What is expected:
Every line of the entries below that carries the string "status" should be copied.

------

(* ===== verification/Entrypoint.v ===== *)
(** * The entrypoint of a job

    [cmd/autback-job-entrypoint/main.go]: how it reads its environment, what
    environment the command of the job gets, and the status and exit code it ends
    with.  The redaction of the output and the durable log are in [Redact], the
    secrets in [Secrets], the working directory in [Validate]. *)
From Stdlib Require Import Ascii.
From S2P Require Import Prelude Model GoMonad GoLib GoStrings Encoding Retry.

(** ** The environment of the entrypoint *)

Definition defaultJobLogMaxBytes : Z := 256 * 1024 * 1024.

(** [AUTBACK_JOB_LOG_MAX_BYTES]. *)
Definition jobLogMaxBytes (value : string) : Z :=
  if bool_decide (value = "") then defaultJobLogMaxBytes else
  match Atoi value with
  | None => defaultJobLogMaxBytes
  | Some parsed => if parsed <? 1024 then defaultJobLogMaxBytes else parsed
  end.

(** [AUTBACK_HOST_UID] and [AUTBACK_HOST_GID]. *)
Definition hostIdentityFromEnvironment (uid gid : string) : (Z * Z) + Err :=
  match Atoi uid with
  | None => inr (ErrText "AUTBACK_HOST_UID must be a non-negative integer")
  | Some u =>
      if u <? 0 then inr (ErrText "AUTBACK_HOST_UID must be a non-negative integer") else
      match Atoi gid with
      | None => inr (ErrText "AUTBACK_HOST_GID must be a non-negative integer")
      | Some g => if g <? 0 then inr (ErrText "AUTBACK_HOST_GID must be a non-negative integer") else inl (u, g)
      end
  end.

(** [AUTBACK_TIMEOUT_MILLIS]; zero is no timeout. *)
Definition timeoutFromEnvironment (millis : string) : duration :=
  match Atoi millis with
  | None => 0
  | Some m => if m <? 1 then 0 else wrap64 (m * Millisecond)
  end.

(** ** The environment of the command *)

(** The key of an entry, if it has one. *)
Definition env_key (item : string) : option string := fst <$> cut "="%char item.

Definition mergeEnvironment (base overrides : list string) : list string :=
  let replaced := omap env_key overrides in
  select (fun item => match env_key item with Some key => negb (bool_decide (key ∈ replaced)) | None => true end) base ++ overrides.

(** What a process finds under a key: [os/exec] keeps the last entry. *)
Definition getenv (environment : list string) (key : string) : option string :=
  match last (select (fun item => bool_decide (env_key item = Some key)) environment) with
  | Some item => snd <$> cut "="%char item
  | None => None
  end.

(** ** The end of the job *)

Inductive ContextState := ContextAlive | DeadlineExceeded | ContextCancelled.

(** The status in the result and the exit code, after the command ran. *)
Definition entrypoint_result (ctx : ContextState) (ran : CommandResult) : string * Z :=
  match ctx with
  | DeadlineExceeded => ("timed_out", 124)
  | ContextCancelled => ("cancelled", 130)
  | ContextAlive =>
      match ran with
      | Exited 0 => ("succeeded", 0)
      | Exited code => ("failed", code)
      | NotRun _ => ("failed", 1)
      end
  end.

(** ** Secrets win *)

Lemma select_select {R} (p q : R -> bool) l : select p (select q l) = select (fun x => q x && p x) l.
Proof. unfold select. induction l as [|x l IH]; simpl; [done|]. destruct (q x); simpl; [destruct (p x); by rewrite IH|done]. Qed.

(** The command sees the value of every secret, and every other variable as it
    was. *)
Lemma secrets_override_environment base overrides key :
  getenv (mergeEnvironment base overrides) key =
    if bool_decide (Some key ∈ map env_key overrides) then getenv overrides key else getenv base key.
Proof.
  unfold getenv, mergeEnvironment. rewrite select_app.
  assert (Hin : forall k, k ∈ omap env_key overrides <-> Some k ∈ map env_key overrides).
  { intros k. rewrite list_elem_of_omap, list_elem_of_fmap. naive_solver. }
  case_bool_decide as Hk.
  - assert (Hne : select (fun item => bool_decide (env_key item = Some key)) overrides <> []).
    { intros E. apply list_elem_of_fmap in Hk as (item & Ek & Hi). pose proof (select_nil _ _ E item Hi) as Hf. apply bool_decide_eq_false in Hf. congruence. }
    rewrite last_app. destruct (last (select _ overrides)) as [item|] eqn:E; [done|]. by apply last_None in E.
  - assert (E : select (fun item => bool_decide (env_key item = Some key)) overrides = []).
    { destruct (select _ overrides) as [|item l] eqn:E; [done|]. exfalso. apply Hk. apply list_elem_of_fmap. exists item.
      assert (Hi : item ∈ select (fun item => bool_decide (env_key item = Some key)) overrides) by (rewrite E; constructor).
      apply elem_of_select in Hi as [Hi Hb]. apply bool_decide_eq_true in Hb. done. }
    rewrite E, app_nil_r. rewrite select_select.
    rewrite (select_ext _ (fun item => bool_decide (env_key item = Some key)) base); [done|].
    intros item _. case_bool_decide as Eb; [|by rewrite andb_false_r].
    rewrite Eb, (bool_decide_eq_false_2 (key ∈ _)); [done|]. by rewrite Hin.
Qed.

------

Task output:
    environment the command of the job gets, and the status and exit code it ends
(** The status in the result and the exit code, after the command ran. *)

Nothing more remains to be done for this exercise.